Avec une admirable sincérité, M. Lévy-Bruhl finit par se dire : « Il y a pourtant des questions de conscience : au nom de ‘quel principe les résoudre[1] ? » Et il répond : « Notre embarras est souvent la conséquence inévitable de l’évolution relativement rapide de notre société et du développement de l’esprit scientifique et critique. » — Sans doute ; mais encore, demanderons-nous à notre tour, que faut-il faire ? — « Se contenter de solutions approximatives et provisoires, à défaut d’autres[2]. » — Mais quand je suis placé entre la mort et ce qu’on est convenu d’appeler un devoir, il ne s’agit plus d’une solution « approximative. » Je ne puis vivre approximativement et si je meurs, ce n’est pas provisoirement. Si donc je ne conçois, dans mes rapports avec autrui, rien qui me paraisse d’une valeur autre que provisoire et approximative, la vraie pratique positive sera de dire : — Provisoirement, je choisis de vivre ; tant pis pour ceux qui seront victimes de mon choix ; provisoirement, je choisis mon plaisir et mon intérêt, seuls certains et positifs ; se sacrifier serait la plus hasardeuse des spéculations, un beau risque, sans doute, mais le plus fou des risques.

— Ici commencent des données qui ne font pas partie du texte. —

(* ===== verification/Lease.v ===== *)
(** * Leases with fencing tokens (residual/dsm/lease.py) *)

From Stdlib Require Import ZArith NArith Lia.
From S2P Require Import Prelude PyData Json Core.

Record LeaseEntry : Type := mkLease { le_holder : pystr; le_until : Z; le_token : Z }.

Record LeaseManager : Type := mkLeases { leases : gmap pystr LeaseEntry; tokens : gmap pystr Z }.
Definition LeaseManager_new : LeaseManager := mkLeases ∅ ∅.

Record Grant : Type := mkGrant { gr_resource : pystr; gr_holder : pystr; gr_token : Z; gr_expires : Z }.

Definition FencingError {A} (msg : string) : res A := Raise (ContractError msg).

Definition current_token (m : LeaseManager) (r : pystr) : Z := default 0%Z (tokens m !! r).

(** A new token for [r], recorded with its lease. *)
Definition grant (m : LeaseManager) (r h : pystr) (token ttl now : Z) : Grant * LeaseManager :=
  (mkGrant r h token (now + ttl),
   mkLeases (<[r := mkLease h (now + ttl) token]> (leases m)) (<[r := token]> (tokens m))).

(** Leased to another holder and not expired. *)
Definition busy (m : LeaseManager) (r h : pystr) (now : Z) : bool :=
  match leases m !! r with
  | Some l => negb (bool_decide (le_holder l = h)) && (now <? le_until l)%Z
  | None => false
  end.

Definition acquire (m : LeaseManager) (r h : pystr) (ttl now : Z) : res (Grant * LeaseManager) :=
  if busy m r h now then FencingError "resource is leased"
  else Ok (grant m r h (current_token m r + 1) ttl now).

Definition check (m : LeaseManager) (r h : pystr) (token now : Z) : res unit :=
  if (token <? current_token m r)%Z then FencingError "stale fencing token"
  else match leases m !! r with
       | None => FencingError "no active lease"
       | Some l =>
           if negb (bool_decide (le_holder l = h)) || negb (le_token l =? token)%Z
           then FencingError "fencing token does not match active lease"
           else if (le_until l <=? now)%Z then FencingError "lease expired"
           else Ok tt
       end.

(** [self._tokens[resource] + 1]: the token exists once [check] passed. *)
Definition renew (m : LeaseManager) (r h : pystr) (token ttl now : Z) : res (Grant * LeaseManager) :=
  _ ← check m r h token now;
  t ← of_option (KeyError "resource") (tokens m !! r);
  Ok (grant m r h (t + 1) ttl now).

Definition release (m : LeaseManager) (r h : pystr) (token : Z) : LeaseManager :=
  match leases m !! r with
  | Some l => if bool_decide (le_holder l = h) && (le_token l =? token)%Z
              then mkLeases (delete r (leases m)) (tokens m) else m
  | None => m
  end.

(** ** Any sequence of operations *)
Inductive lease_op : Type :=
| OAcquire (r h : pystr) (ttl now : Z)
| ORenew (r h : pystr) (token ttl now : Z)
| ORelease (r h : pystr) (token : Z).

(** A refused operation leaves the manager as it was. *)
Definition apply_op (m : LeaseManager) (op : lease_op) : LeaseManager :=
  match op with
  | OAcquire r h ttl now => match acquire m r h ttl now with Ok (_, m') => m' | Raise _ => m end
  | ORenew r h t ttl now => match renew m r h t ttl now with Ok (_, m') => m' | Raise _ => m end
  | ORelease r h t => release m r h t
  end.
Definition apply_ops (m : LeaseManager) (ops : list lease_op) : LeaseManager := foldl apply_op m ops.

(** A live lease carries the resource's current token. *)
Definition lease_inv (m : LeaseManager) : Prop :=
  ∀ r l, leases m !! r = Some l → tokens m !! r = Some (le_token l).

Lemma Ok_inj {A} (a b : A) : Ok a = Ok b → a = b.
Proof. by injection 1. Qed.

Lemma grant_inv m r h t ttl now : lease_inv m → lease_inv (grant m r h t ttl now).2.
Proof.
  intros Hm q l. cbn. destruct (decide (q = r)) as [->|Hne].
  - rewrite !lookup_insert_eq. by intros [= <-].
  - rewrite !lookup_insert_ne by done. apply Hm.
Qed.

Lemma apply_op_inv m op : lease_inv m → lease_inv (apply_op m op).
Proof.
  intros Hm. destruct op as [r h ttl now|r h t ttl now|r h t]; cbn.
  - unfold acquire. destruct (busy m r h now); [done|]. by apply grant_inv.
  - destruct (renew m r h t ttl now) as [[g m']|] eqn:E; [|done]. unfold renew in E.
    apply bind_Ok in E as (? & _ & E). apply bind_Ok in E as (u & _ & E).
    apply Ok_inj in E. assert (m' = (grant m r h (u + 1) ttl now).2) as -> by (by rewrite E). by apply grant_inv.
  - unfold release. destruct (leases m !! r) as [l|]; [|done]. destruct (_ && _); [|done].
    intros q k. cbn. rewrite lookup_delete_Some. intros [_ Hk]. by apply Hm.
Qed.

Lemma apply_ops_inv m ops : lease_inv m → lease_inv (apply_ops m ops).
Proof. revert m. induction ops as [|op ops IH]; intros m Hm; [done|]. cbn. apply IH. by apply apply_op_inv. Qed.

Lemma grant_token m r h t ttl now q :
  current_token (grant m r h t ttl now).2 q = if decide (q = r) then t else current_token m q.
Proof.
  unfold current_token. cbn. case_decide as E; [subst; by rewrite lookup_insert_eq|by rewrite lookup_insert_ne].
Qed.

Lemma apply_op_token m op q : (current_token m q <= current_token (apply_op m op) q)%Z.
Proof.
  destruct op as [r h ttl now|r h t ttl now|r h t]; cbn.
  - unfold acquire. destruct (busy m r h now); unfold FencingError; [lia|].
    pose proof (grant_token m r h (current_token m r + 1) ttl now q) as Ht.
    destruct (grant m r h (current_token m r + 1) ttl now) as [g m1]. cbn [snd] in Ht. rewrite Ht. case_decide; subst; lia.
  - destruct (renew m r h t ttl now) as [[g m']|] eqn:E; [|lia]. unfold renew in E.
    apply bind_Ok in E as (? & _ & E). apply bind_Ok in E as (u & Hu & E). apply of_option_Ok in Hu.
    apply Ok_inj in E. assert (m' = (grant m r h (u + 1) ttl now).2) as -> by (by rewrite E). rewrite grant_token.
    case_decide; [|lia]. subst. unfold current_token. rewrite Hu. cbn. lia.
  - unfold release. destruct (leases m !! r); [|lia]. destruct (_ && _); [|lia]. done.
Qed.

Lemma apply_ops_token m ops q : (current_token m q <= current_token (apply_ops m ops) q)%Z.
Proof.
  revert m. induction ops as [|op ops IH]; intros m; [done|]. cbn.
  etrans; [apply apply_op_token|apply IH].
Qed.

Lemma check_Ok m r h t now :
  lease_inv m → check m r h t now = Ok tt ↔
  t = current_token m r ∧ ∃ l, leases m !! r = Some l ∧ le_holder l = h ∧ le_token l = t ∧ (now < le_until l)%Z.
Proof.
  intros Hm. unfold check. destruct (t <? current_token m r)%Z eqn:Hlt; bool_prop.
  { split; [done|]. intros [-> _]. lia. }
  destruct (leases m !! r) as [l|] eqn:El; [|naive_solver].
  assert (Ht : current_token m r = le_token l) by (unfold current_token; by rewrite (Hm r l El)).
  case_bool_decide as Hh; cbn [negb orb]; [|naive_solver].
  destruct (le_token l =? t)%Z eqn:Et; bool_prop; cbn [negb]; [|naive_solver].
  destruct (le_until l <=? now)%Z eqn:Eu; bool_prop; [naive_solver lia|].
  split; [|done]. intros _. split; [congruence|]. exists l. split_and!; done.
Qed.

(** ** What the operations granted and released, in order *)
Inductive lease_event : Type := EGrant (g : Grant) | ERelease (r h : pystr) (token : Z).

Definition op_event (m : LeaseManager) (op : lease_op) : list lease_event :=
  match op with
  | OAcquire r h ttl now => match acquire m r h ttl now with Ok (g, _) => [EGrant g] | Raise _ => [] end
  | ORenew r h t ttl now => match renew m r h t ttl now with Ok (g, _) => [EGrant g] | Raise _ => [] end
  | ORelease r h t => [ERelease r h t]
  end.
Fixpoint history (m : LeaseManager) (ops : list lease_op) : list lease_event :=
  match ops with [] => [] | op :: ops => op_event m op ++ history (apply_op m op) ops end.

(** The grant of [r] that stands after an event: the latest one, until its holder
    releases it by its token. *)
Definition after_event (r : pystr) (standing : option Grant) (e : lease_event) : option Grant :=
  match e with
  | EGrant g => if decide (gr_resource g = r) then Some g else standing
  | ERelease r' h t =>
      match standing with
      | Some g => if decide (r' = r ∧ gr_holder g = h ∧ gr_token g = t) then None else Some g
      | None => None
      end
  end.
Definition standing (r : pystr) (es : list lease_event) : option Grant := foldl (after_event r) None es.
Definition granted_tokens (r : pystr) (es : list lease_event) : list Z :=
  omap (λ e, match e with EGrant g => if decide (gr_resource g = r) then Some (gr_token g) else None | ERelease _ _ _ => None end) es.

(** The manager after a history. *)
Record tracks (m : LeaseManager) (es : list lease_event) : Prop := {
  tr_standing : ∀ r, standing r es = (λ l, mkGrant r (le_holder l) (le_token l) (le_until l)) <$> leases m !! r;
  tr_numbers : ∀ r, granted_tokens r es = seqZ 1 (current_token m r);
  tr_positive : ∀ r, (0 <= current_token m r)%Z
}.

Lemma tracks_grant m es r h ttl now :
  tracks m es → tracks (grant m r h (current_token m r + 1) ttl now).2 (es ++ [EGrant (grant m r h (current_token m r + 1) ttl now).1]).
Proof.
  intros [Hs Hn Hp]. split; intros q.
  - unfold standing. rewrite foldl_app. cbn. case_decide as E.
    + subst q. by rewrite lookup_insert_eq.
    + rewrite lookup_insert_ne by done. apply Hs.
  - unfold granted_tokens. rewrite omap_app, grant_token. cbn. case_decide as E.
    + subst q. rewrite decide_True by done. specialize (Hn r). unfold granted_tokens in Hn. rewrite Hn.
      rewrite (seqZ_app 1 (current_token m r) 1) by (specialize (Hp r); lia). f_equal. rewrite Z.add_comm. by rewrite seqZ_cons, seqZ_nil by lia.
    + rewrite (decide_False (P := q = r)) by congruence. rewrite app_nil_r. apply Hn.
  - rewrite grant_token. case_decide; [specialize (Hp r); lia|apply Hp].
Qed.

Lemma check_token m r h t now : lease_inv m → check m r h t now = Ok tt → tokens m !! r = Some t ∧ current_token m r = t.
Proof.
  intros Hi Hc. apply check_Ok in Hc as [-> (l & Hl & _ & Ht & _)]; [|done]. split; [|done]. by rewrite <- Ht, (Hi r l Hl).
Qed.

(** A renewal is the grant of the next token. *)
Lemma renew_eq m r h t ttl now :
  lease_inv m →
  renew m r h t ttl now = (_ ← check m r h t now; Ok (grant m r h (current_token m r + 1) ttl now)).
Proof.
  intros Hi. unfold renew. destruct (check m r h t now) as [[]|e] eqn:Hc; [|done]. cbn.
  destruct (check_token _ _ _ _ _ Hi Hc) as [-> ->]. done.
Qed.

Lemma tracks_op m es op : lease_inv m → tracks m es → tracks (apply_op m op) (es ++ op_event m op).
Proof.
  intros Hi Ht. destruct op as [r h ttl now|r h t ttl now|r h t]; cbn [apply_op op_event].
  - unfold acquire. destruct (busy m r h now); cbn; [by rewrite app_nil_r|]. by apply tracks_grant.
  - rewrite renew_eq by done. destruct (check m r h t now); cbn; [|by rewrite app_nil_r]. by apply tracks_grant.
  - destruct Ht as [Hs Hn Hp]. unfold release.
    assert (Hst : ∀ q, standing q (es ++ [ERelease r h t]) = after_event q (standing q es) (ERelease r h t)) by (intros; unfold standing; by rewrite foldl_app).
    assert (Hgt : ∀ q, granted_tokens q (es ++ [ERelease r h t]) = granted_tokens q es) by (intros; unfold granted_tokens; by rewrite omap_app, app_nil_r).
    destruct (leases m !! r) as [l|] eqn:El.
    + case_bool_decide as Eh; [destruct (Z.eqb_spec (le_token l) t) as [Et|Et]|]; cbn [andb]; split; intros q; rewrite ?Hst, ?Hgt, ?Hs; try done; cbn.
      * destruct (decide (q = r)) as [->|Hne]; [rewrite El, lookup_delete_eq; cbn; by rewrite decide_True|].
        rewrite lookup_delete_ne by done. destruct (leases m !! q); cbn; [|done]. rewrite decide_False; [done|naive_solver].
      * apply Hp.
      * destruct (leases m !! q) eqn:Eq; cbn; [|done]. rewrite decide_False; [done|naive_solver].
      * destruct (leases m !! q) eqn:Eq; cbn; [|done]. rewrite decide_False; [done|naive_solver].
    + split; intros q; rewrite ?Hst, ?Hgt, ?Hs; try done. cbn.
      destruct (leases m !! q) eqn:Eq; cbn; [|done]. rewrite decide_False; [done|naive_solver].
Qed.

Lemma tracks_ops ops m es : lease_inv m → tracks m es → tracks (apply_ops m ops) (es ++ history m ops).
Proof.
  revert m es. induction ops as [|op ops IH]; intros m es Hi Ht; [by rewrite app_nil_r|]. cbn. rewrite app_assoc.
  apply IH; [by apply apply_op_inv|by apply tracks_op].
Qed.

Lemma tracks_new : tracks LeaseManager_new [].
Proof. by split. Qed.

(** A standing grant is kept, whatever others do before it expires. *)
Definition foreign (g : Grant) (op : lease_op) : Prop :=
  match op with
  | OAcquire r h _ now => r = gr_resource g → h ≠ gr_holder g ∧ (now < gr_expires g)%Z
  | ORenew r h _ _ _ | ORelease r h _ => r = gr_resource g → h ≠ gr_holder g
  end.

Lemma foreign_keeps m op l g :
  foreign g op → gr_holder g = le_holder l → gr_expires g = le_until l → leases m !! gr_resource g = Some l →
  leases (apply_op m op) !! gr_resource g = Some l.
Proof.
  intros Hf Hh Hu Hl. destruct op as [r h ttl now|r h t ttl now|r h t]; cbn in Hf |- *.
  - unfold acquire. destruct (decide (r = gr_resource g)) as [->|Hne].
    + destruct (Hf eq_refl) as [Hne Hnow]. assert (busy m (gr_resource g) h now = true) as ->; [|done].
      unfold busy. rewrite Hl, bool_decide_false by congruence. cbn. apply Z.ltb_lt. lia.
    + destruct (busy m r h now); [done|]. cbn. by rewrite lookup_insert_ne.
  - unfold renew. destruct (decide (r = gr_resource g)) as [->|Hne].
    + specialize (Hf eq_refl). unfold check. rewrite Hl, bool_decide_false by congruence. by destruct (t <? _)%Z.
    + destruct (check m r h t now); [|done]. cbn. destruct (tokens m !! r); [|done]. cbn. by rewrite lookup_insert_ne.
  - unfold release. destruct (decide (r = gr_resource g)) as [->|Hne].
    + specialize (Hf eq_refl). by rewrite Hl, bool_decide_false by congruence.
    + destruct (leases m !! r); [|done]. destruct (_ && _); [|done]. cbn. by rewrite lookup_delete_ne.
Qed.

Lemma foreign_ops_keep ops m l g :
  Forall (foreign g) ops → gr_holder g = le_holder l → gr_expires g = le_until l → leases m !! gr_resource g = Some l →
  leases (apply_ops m ops) !! gr_resource g = Some l.
Proof.
  intros Hf Hh Hu. revert m. induction Hf as [|op ops Hop _ IH]; intros m Hl; [done|]. cbn. apply IH. by apply foreign_keeps.
Qed.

Descartes, lui, ne prétendait pas se contenter d’une « morale de provision ; » l’humanité ne s’en contentera jamais. Non pas que l’homme exige une certitude sur les résultats de ses vouloirs, mais il demande au moins que son idéal humain offre à son intelligence et à son cœur d’homme une valeur certaine, reposant elle-même sur une supériorité des qualités humaines par rapport à la nature purement matérielle ou purement animale.

  1. Lévy-Bruhl, p. 251 et ss.
  2. Ibid.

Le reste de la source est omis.